Herschenhart v. Mehlman

125 Misc. 887 | N.Y. App. Term. | 1925

Per Curiam:

Judgment unanimously reversed upon the law and a new trial ordered, with thirty dollars costs to the appellant to abide the event.

When the plaintiff left his automobile in the garage then owned by Gottlieb & Silver, with a person unidentified, the presumption is that that person was the agent of Gottlieb & Silver and was authorized to accept such car for storage. (Nebenzahl v. Fargo, 15 Daly, 130; 4 N. Y. Supp. 554; Dunn v. Star Fire Ins. Co., 19 Wkly. Dig. 531; Norris v.
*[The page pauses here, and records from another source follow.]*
(* ===== verification/Validator.v ===== *)
(** * types/validator.go and crypto/crypto.go

    A public key is a value of one of the three key types of crypto/; the
    signature check and the address derivation call code outside the
    repository and are the operations of the interface [Crypto].

    A [*Validator] that is never nil is a [Validator]; one that may be nil is
    an [option Validator]. *)

From Stdlib Require Import ZArith Lia.
From S2P Require Import Prelude.
From stdpp Require Import base list option strings numbers.

Local Open Scope Z_scope.

(** crypto.PubKey: the implementations of crypto/ed25519, crypto/secp256k1 and
    crypto/sr25519, each a byte string. *)
Inductive PubKey :=
  | PubKeyEd25519 (key : bytes)
  | PubKeySecp256k1 (key : bytes)
  | PubKeySr25519 (key : bytes).

#[global] Instance PubKey_eq_dec : EqDecision PubKey.
Proof. solve_decision. Defined.

Class Crypto := {
  (** [PubKey.Address] *)
  pkAddress : PubKey -> bytes;
  (** [PubKey.VerifyBytes msg sig] *)
  pkVerifyBytes : PubKey -> bytes -> bytes -> bool
}.

Definition AddressSize : Z := 20.

Record Validator := mkValidator {
  Address : bytes;
  vPubKey : option PubKey;
  VotingPower : Z;
  ProposerPriority : Z
}.

#[global] Instance Validator_eq_dec : EqDecision Validator.
Proof. solve_decision. Defined.

Definition NewValidator `{Crypto} (pubKey : PubKey) (votingPower : Z) : Validator :=
  mkValidator (pkAddress pubKey) (Some pubKey) votingPower 0.

Definition Validator_ValidateBasic (v : option Validator) : option error :=
  match v with
  | None => Some "nil validator"
  | Some v =>
    if bool_decide (vPubKey v = None) then Some "validator does not have a public key"
    else if VotingPower v <? 0 then Some "validator has negative voting power"
    else if negb (Z.of_nat (length (Address v)) =? AddressSize)
      then Some "validator address is the wrong size"
    else None
  end.

(** Assignment to the [ProposerPriority] field. *)
Definition setPriority (p : Z) (v : Validator) : Validator :=
  mkValidator (Address v) (vPubKey v) (VotingPower v) p.

(** The comparison of [CompareProposerPriority] on two non-nil validators:
    [true] when it returns the receiver. *)
Definition keepsReceiver (v other : Validator) : outcome bool :=
  if ProposerPriority other <? ProposerPriority v then Done true
  else if ProposerPriority v <? ProposerPriority other then Done false
  else match bytes_compare (Address v) (Address other) with
       | Lt => Done true
       | Gt => Done false
       | Eq => Panic "Cannot compare identical validators"
       end.

Definition CompareProposerPriority (v : option Validator) (other : Validator)
    : outcome Validator :=
  match v with
  | None => Done other
  | Some v => let! k := keepsReceiver v other in Done (if (k : bool) then v else other)
  end.

(** ** Clipping arithmetic (end of types/validator_set.go) *)

Definition safeAdd (a b : Z) : Z * bool :=
  if (0 <? b) && (wrap64 (MaxInt64 - b) <? a) then (-1, true)
  else if (b <? 0) && (a <? wrap64 (MinInt64 - b)) then (-1, true)
  else (wrap64 (a + b), false).

Definition safeSub (a b : Z) : Z * bool :=
  if (0 <? b) && (a <? wrap64 (MinInt64 + b)) then (-1, true)
  else if (b <? 0) && (wrap64 (MaxInt64 + b) <? a) then (-1, true)
  else (wrap64 (a - b), false).

Definition safeAddClip (a b : Z) : Z :=
  let '(c, overflow) := safeAdd a b in
  if (overflow : bool) then (if b <? 0 then MinInt64 else MaxInt64) else c.

Definition safeSubClip (a b : Z) : Z :=
  let '(c, overflow) := safeSub a b in
  if (overflow : bool) then (if 0 <? b then MinInt64 else MaxInt64) else c.

Definition safeMul (a b : Z) : Z * bool :=
  if (a =? 0) || (b =? 0) then (0, false)
  else
    let absOfB := if b <? 0 then wrap64 (- b) else b in
    let absOfA := if a <? 0 then wrap64 (- a) else a in
    if Z.quot MaxInt64 absOfB <? absOfA then (0, true)
    else (wrap64 (a * b), false).

(** The clipped operations are saturation at the ends of [int64]. *)
Definition clip64 (z : Z) : Z := Z.max MinInt64 (Z.min MaxInt64 z).

Lemma clip64_id z : int64 z -> clip64 z = z.
Proof. unfold clip64. int_lia. Qed.

Lemma clip64_range z : int64 (clip64 z).
Proof. unfold clip64. int_lia. Qed.

Lemma safeAdd_spec a b :
  int64 a -> int64 b ->
  safeAdd a b = if bool_decide (int64 (a + b)) then (a + b, false) else (-1, true).
Proof.
  intros Ha Hb. unfold safeAdd.
  destruct (Z.ltb_spec 0 b); simpl.
  - rewrite (wrap64_id (MaxInt64 - b)) by int_lia.
    destruct (Z.ltb_spec (MaxInt64 - b) a); simpl.
    + rewrite bool_decide_eq_false_2; [done|]. int_lia.
    + rewrite (proj2 (Z.ltb_ge b 0)) by lia. simpl.
      rewrite bool_decide_eq_true_2, wrap64_id; [done|int_lia|int_lia].
  - destruct (Z.ltb_spec b 0); simpl.
    + rewrite (wrap64_id (MinInt64 - b)) by int_lia.
      destruct (Z.ltb_spec a (MinInt64 - b)); simpl.
      * rewrite bool_decide_eq_false_2; [done|]. int_lia.
      * rewrite bool_decide_eq_true_2, wrap64_id; [done|int_lia|int_lia].
    + rewrite bool_decide_eq_true_2, wrap64_id; [done|int_lia|int_lia].
Qed.

Lemma safeSub_spec a b :
  int64 a -> int64 b ->
  safeSub a b = if bool_decide (int64 (a - b)) then (a - b, false) else (-1, true).
Proof.
  intros Ha Hb. unfold safeSub.
  destruct (Z.ltb_spec 0 b); simpl.
  - rewrite (wrap64_id (MinInt64 + b)) by int_lia.
    destruct (Z.ltb_spec a (MinInt64 + b)); simpl.
    + rewrite bool_decide_eq_false_2; [done|]. int_lia.
    + rewrite (proj2 (Z.ltb_ge b 0)) by lia. simpl.
      rewrite bool_decide_eq_true_2, wrap64_id; [done|int_lia|int_lia].
  - destruct (Z.ltb_spec b 0); simpl.
    + rewrite (wrap64_id (MaxInt64 + b)) by int_lia.
      destruct (Z.ltb_spec (MaxInt64 + b) a); simpl.
      * rewrite bool_decide_eq_false_2; [done|]. int_lia.
      * rewrite bool_decide_eq_true_2, wrap64_id; [done|int_lia|int_lia].
    + rewrite bool_decide_eq_true_2, wrap64_id; [done|int_lia|int_lia].
Qed.

Lemma safeAddClip_spec a b : int64 a -> int64 b -> safeAddClip a b = clip64 (a + b).
Proof.
  intros Ha Hb. unfold safeAddClip. rewrite safeAdd_spec by done.
  case_bool_decide as E; simpl; [by rewrite clip64_id|].
  unfold clip64. destruct (Z.ltb_spec b 0); int_lia.
Qed.

Lemma safeSubClip_spec a b : int64 a -> int64 b -> safeSubClip a b = clip64 (a - b).
Proof.
  intros Ha Hb. unfold safeSubClip. rewrite safeSub_spec by done.
  case_bool_decide as E; simpl; [by rewrite clip64_id|].
  unfold clip64. destruct (Z.ltb_spec 0 b); int_lia.
Qed.

(** [safeMul] reports an overflow exactly when the product's magnitude exceeds
    [MaxInt64]; [MinInt64] itself is excluded as an operand, its magnitude not
    being an [int64]. *)
Lemma safeMul_spec a b :
  int64 a -> int64 b -> a <> MinInt64 -> b <> MinInt64 ->
  safeMul a b = if bool_decide (Z.abs (a * b) <= MaxInt64) then (a * b, false) else (0, true).
Proof.
  intros Ha Hb Hna Hnb. unfold safeMul.
  destruct (Z.eqb_spec a 0) as [->|Ha0]; [done|].
  destruct (Z.eqb_spec b 0) as [->|Hb0]; simpl; [by rewrite Z.mul_0_r|].
  assert ((if b <? 0 then wrap64 (- b) else b) = Z.abs b) as ->
    by (destruct (Z.ltb_spec b 0); rewrite ?wrap64_id; int_lia).
  assert ((if a <? 0 then wrap64 (- a) else a) = Z.abs a) as ->
    by (destruct (Z.ltb_spec a 0); rewrite ?wrap64_id; int_lia).
  rewrite Z.quot_div_nonneg by int_lia. rewrite Z.abs_mul.
  destruct (Z.ltb_spec (MaxInt64 / Z.abs b) (Z.abs a)) as [H|H].
  - rewrite bool_decide_eq_false_2; [done|].
    pose proof (Z.mul_succ_div_gt MaxInt64 (Z.abs b) ltac:(lia)). nia.
  - pose proof (Z.mul_div_le MaxInt64 (Z.abs b) ltac:(lia)).
    assert (Z.abs a * Z.abs b <= MaxInt64) as Hle by nia.
    rewrite bool_decide_eq_true_2 by done. rewrite wrap64_id; [done|].
    rewrite <- Z.abs_mul in Hle. int_lia.
Qed.
Lemma newSet_ok allowDeletes vals changes :
  VS_wf vals -> valid_changes allowDeletes vals changes -> members_ok (newSet vals changes).
Proof.
  intros W V. unfold newSet. split.
  - rewrite fmap_app, NoDup_app. split_and!.
    + apply nodup_addresses_filter, W.
    + intros a (v & Hv & <-)%addresses_elem (c & Hc & E)%addresses_elem.
      apply list_elem_of_filter in Hv as [Hv _], Hc as [_ Hc]. apply Hv, addresses_elem. eauto.
    + apply nodup_addresses_filter, V.
  - intros v [[_ Hv]%list_elem_of_filter|[_ Hv]%list_elem_of_filter]%elem_of_app.
    + by apply (vs_addr _ W).
    + by apply (vc_addr _ _ _ V).
  - intros v [[_ Hv]%list_elem_of_filter|[Hz Hv]%list_elem_of_filter]%elem_of_app.
    + by apply (vs_power _ W).
    + pose proof (vc_power _ _ _ V v Hv) as [? ?]. lia.
  - apply V.
Qed.

(** The sorted changes, split by [processChanges]. *)
Definition updatesOf (changes : list Validator) : list Validator :=
  filter (fun v => VotingPower v <> 0) (sort_by byAddressLess changes).
Definition deletesOf (changes : list Validator) : list Validator :=
  filter (fun v => VotingPower v = 0) (sort_by byAddressLess changes).

Lemma updatesOf_elem changes v : v ∈ updatesOf changes <-> v ∈ changes /\ VotingPower v <> 0.
Proof. unfold updatesOf. rewrite list_elem_of_filter, (sort_by_perm byAddressLess changes). tauto. Qed.

Lemma deletesOf_elem changes v : v ∈ deletesOf changes <-> v ∈ changes /\ VotingPower v = 0.
Proof. unfold deletesOf. rewrite list_elem_of_filter, (sort_by_perm byAddressLess changes). tauto. Qed.
(* ===== verification/PartSet.v ===== *)
(** * Block parts and transaction proofs

    types/part_set.go (parts, part sets and their reader) and types/tx.go.
    The mutex of a part set is held for the whole of every operation. *)

From Stdlib Require Import ZArith Lia.
From S2P Require Import Prelude BitArray BlockTypes Merkle.
From stdpp Require Import base gmap list option strings numbers sorting.

Local Open Scope Z_scope.

Definition BlockPartSizeBytes : Z := 65536.

(** [data[lo:hi]] for [hi <= len(data)] *)
Definition slice (data : bytes) (lo hi : Z) : outcome bytes :=
  if (0 <=? lo) && (lo <=? hi) && (hi <=? Z.of_nat (length data))
  then Done (take (Z.to_nat (hi - lo)) (drop (Z.to_nat lo) data))
  else Panic "slice bounds out of range".

Record Part := mkPart { partIndex : Z; partBytes : bytes; partProof : Proof_ }.

Definition Part_ValidateBasic (part : Part) : option error :=
  if BlockPartSizeBytes <? Z.of_nat (length (partBytes part)) then Some "too big"
  else match Proof_ValidateBasic (partProof part) with
       | Some _ => Some "wrong Proof"
       | None => None
       end.

(** [tmproto.Part] has the same fields. *)
Definition Part_ToProto (part : option Part) : result Part :=
  match part with None => inl "nil part" | Some p => inr p end.

Definition PartFromProto (pb : option Part) : result Part :=
  match pb with
  | None => inl "nil part"
  | Some pb =>
    match ProofFromProto (Some (partProof pb)) with
    | (_, Some err) => inl err
    | (proof, None) =>
      let part := mkPart (partIndex pb) (partBytes pb) proof in
      match Part_ValidateBasic part with Some err => inl err | None => inr part end
    end
  end.

Record PartSet := mkPartSet {
  psTotal : Z;
  psHash : bytes;
  psParts : list (option Part);
  psPartsBitArray : option BitArray;
  psCount : Z
}.

Inductive PartSetError := ErrPartSetUnexpectedIndex | ErrPartSetInvalidProof.

#[global] Instance PartSetError_eq_dec : EqDecision PartSetError.
Proof. solve_decision. Defined.

Section partset.
Context {TH : TmHash}.
(* ===== verification/SignBytes.v ===== *)
(** * The bytes to sign determine what is signed

    The generated encoders announce the size they write, so that marshalling
    into the announced buffer succeeds, and the canonical bytes of a valid vote
    or proposal determine its type, height, round, block, time and chain. *)

From Stdlib Require Import ZArith Lia.
From S2P Require Import Prelude Proto BitArray Validator BlockTypes.
From stdpp Require Import base list option strings numbers.

Local Open Scope Z_scope.

(** ** Sequences of fields in increasing tag order *)

(** The bytes are empty or start with a tag of at least [k]. *)
Definition first_ge (k : Z) (w : bytes) : Prop :=
  match w with [] => True | b :: _ => k <= byte_to_Z b end.

Lemma first_ge_mono k k' w : k' <= k -> first_ge k w -> first_ge k' w.
Proof. destruct w; simpl; [done|lia]. Qed.

Lemma first_ge_tag t w : 0 <= t < 256 -> first_ge t (byte_of_Z t :: w).
Proof. intros Ht. simpl. rewrite byte_to_of_Z, Z.mod_small; lia. Qed.

Lemma first_ge_neq t w x : 0 <= t < 256 -> first_ge (t + 1) w -> byte_of_Z t :: x <> w.
Proof.
  intros Ht Hw <-. simpl in Hw. rewrite byte_to_of_Z, Z.mod_small in Hw; lia.
Qed.
Lemma Commit_roundtrip c : sendable c ->
  exists pc, Commit_ToProto (Some c) = Some pc /\ CommitFromProto (Some pc) = Done (inr c).
Proof.
  intros (Hb & Hv & Hs & Ha). eexists; split; [reflexivity|]. unfold CommitFromProto.
  cbn [pcHeight pcRound pcBlockID pcSignatures pcHash pcBitArray].
  rewrite BlockID_valid_roundtrip by done. rewrite Ha. change (BitArray_ToProto None) with (@None protoBitArray).
  cbn [BitArray_FromProto]. rewrite bind_Done, commitSigs_roundtrip by done.
  destruct c. simpl in *. subst. by rewrite Hv.
Qed.

(** What the conversions of evidence promise *)
Record EvidenceLaws : Prop := {
  evidence_roundtrip : forall ev pe, EvidenceToProto ev = Done (inr pe) -> EvidenceFromProto pe = Done (inr ev)
}.

Lemma convertAll_roundtrip (EL : EvidenceLaws) evs pes :
  convertAll EvidenceToProto evs = Done (inr pes) -> convertAll EvidenceFromProto pes = Done (inr evs).
Proof.
  revert pes. induction evs as [|ev evs IH]; intros pes E; cbn [convertAll] in E.
  { by injection E as <-. }
  apply bind_Done_inv in E as ([|pe] & E1 & E); [done|].
  apply bind_Done_inv in E as ([|pes'] & E2 & E); [done|]. injection E as <-. cbn [convertAll].
  by rewrite (evidence_roundtrip EL _ _ E1), bind_Done, (IH _ E2), bind_Done.
Qed.

Lemma Block_proto_roundtrip (EL : EvidenceLaws) b b' bp :
  Block_ValidateBasic (Some b) = Done (None, Some b') ->
  match bLastCommit b with Some c => sendable c | None => True end ->
  Block_ToProto (Some b) = Done (inr bp) ->
  BlockFromProto (Some bp) = Done (inr b').
Proof.
  intros Hv Hc E. unfold Block_ToProto in E. apply bind_Done_inv in E as ([|evd] & Ee & E); [done|].
  assert (Hh : Header_ValidateBasic (bHeader b) = None).
  { unfold Block_ValidateBasic in Hv. by destruct (Header_ValidateBasic (bHeader b)). }
  destruct (Header_roundtrip _ Hh) as (ph & Eph & Hph). rewrite Eph in E. injection E as <-.
  unfold BlockFromProto. cbn [pblHeader pblData pblEvidence pblLastCommit]. rewrite Hph.
  unfold DataFromProto, Data_ToProto. cbn [dTxs dHash].
  unfold EvidenceData_ToProto in Ee. apply bind_Done_inv in Ee as ([|pes] & Ec & Ee); [done|]. injection Ee as <-.
  unfold EvidenceData_FromProto. cbn [pedEvidence pedHash].
  rewrite (convertAll_roundtrip EL _ _ Ec), bind_Done, bind_Done.
  destruct b as [hd [txs dh] [evs eh] [lc|]]. cbn [bHeader bData bEvidence bLastCommit dTxs dHash edEvidence edHash] in *.
  - destruct (Commit_roundtrip lc Hc) as (pc & Epc & Hpc). rewrite Epc, Hpc, bind_Done, Hv, bind_Done. done.
  - unfold Block_ValidateBasic in Hv. cbn [bHeader bLastCommit] in Hv, Hh. by rewrite Hh in Hv.
Qed.

(** What the generated codec promises *)
Record CodecLaws : Prop := {
  codec_roundtrip : forall pb bz, pbMarshal pb = inr bz -> pbUnmarshal bz = inr pb;
  codec_nonempty : forall pb bz, pbMarshal pb = inr bz -> bz <> []
}.

(** Cutting a block into parts, and reading it back as
    [addProposalBlockPart] does. *)
Lemma MakePartSet_roundtrip {L : TmHashLaws TH} (EL : EvidenceLaws) (CL : CodecLaws) b b' bp bz partSize sizes :
  Block_ValidateBasic (Some b) = Done (None, Some b') ->
  match bLastCommit b with Some c => sendable c | None => True end ->
  Block_ToProto (Some b) = Done (inr bp) -> pbMarshal bp = inr bz ->
  0 < partSize -> Z.of_nat (length bz) + partSize <= 2 ^ 32 -> (forall k, 0 < sizes k)%nat ->
  exists full psr, MakePartSet (Some b) partSize = Done (Some full)
    /\ PartSet_IsComplete full = true /\ PartSet_GetReader full = Done psr
    /\ ReadAll sizes (S (length bz)) psr [] = Done bz
    /\ pbUnmarshal bz = inr bp /\ BlockFromProto (Some bp) = Done (inr b').
Proof.
  intros Hv Hc Ebp Ebz Hps Hlen Hs.
  destruct (NewPartSetFromData_spec bz partSize Hps (codec_nonempty CL _ _ Ebz) Hlen)
    as (full & t & E & Hinv & Ht & Hall & Hdata & _).
  assert (Hcomp : PartSet_IsComplete full = true) by (by apply IsComplete_iff).
  destruct (ReadAll_complete full sizes Hinv Ht Hcomp Hs) as (psr & E1 & E2). rewrite Hdata in E2.
  exists full, psr. unfold MakePartSet. rewrite Ebp, bind_Done, Ebz, E, bind_Done.
  split_and!; try done; [by apply (codec_roundtrip CL)|by apply (Block_proto_roundtrip EL b)].
Qed.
Kohler, 41 N. Y. 42; Wood Mast. & Serv. 584.) It appears that plaintiff obtained from that person a receipt which shows the plaintiff’s address to be 380 Hooper street. When the automobile was sold for the lien, notice was required to be given in accordance with section 201 of the Lien Law. Notice was given to a concern in Philadelphia and not to the plaintiff. This was not a compliance with section 201, since, as appears by the receipt, the plaintiff had given his name and address when he left the car at the garage. When Gottlieb & Silver disposed of the garage and delivered the car to a third person, they were guilty of conversion, for the vendees failed to give the notice required under section 201, based upon the knowledge which Gottlieb & Silver presumptively had and judgment should have gone against Gottlieb for the value of the car. When Mehlman and his partner took over the automobile on the purchase of the garage they took the automobile with the rights of Gottlieb & Silver and subject to their responsibilities. (Austin v. Dye, 46 N. Y. 500.) When they proceeded to a sale of the automobile under the Lien Law they were charged with the knowledge of the facts which Gottlieb & Silver had and if they were not acquainted with the actual facts and proceeded in disregard thereof, they rendered themselves liable in conversion.

Present: Cropsey, Lazansky and MacCrate, JJ.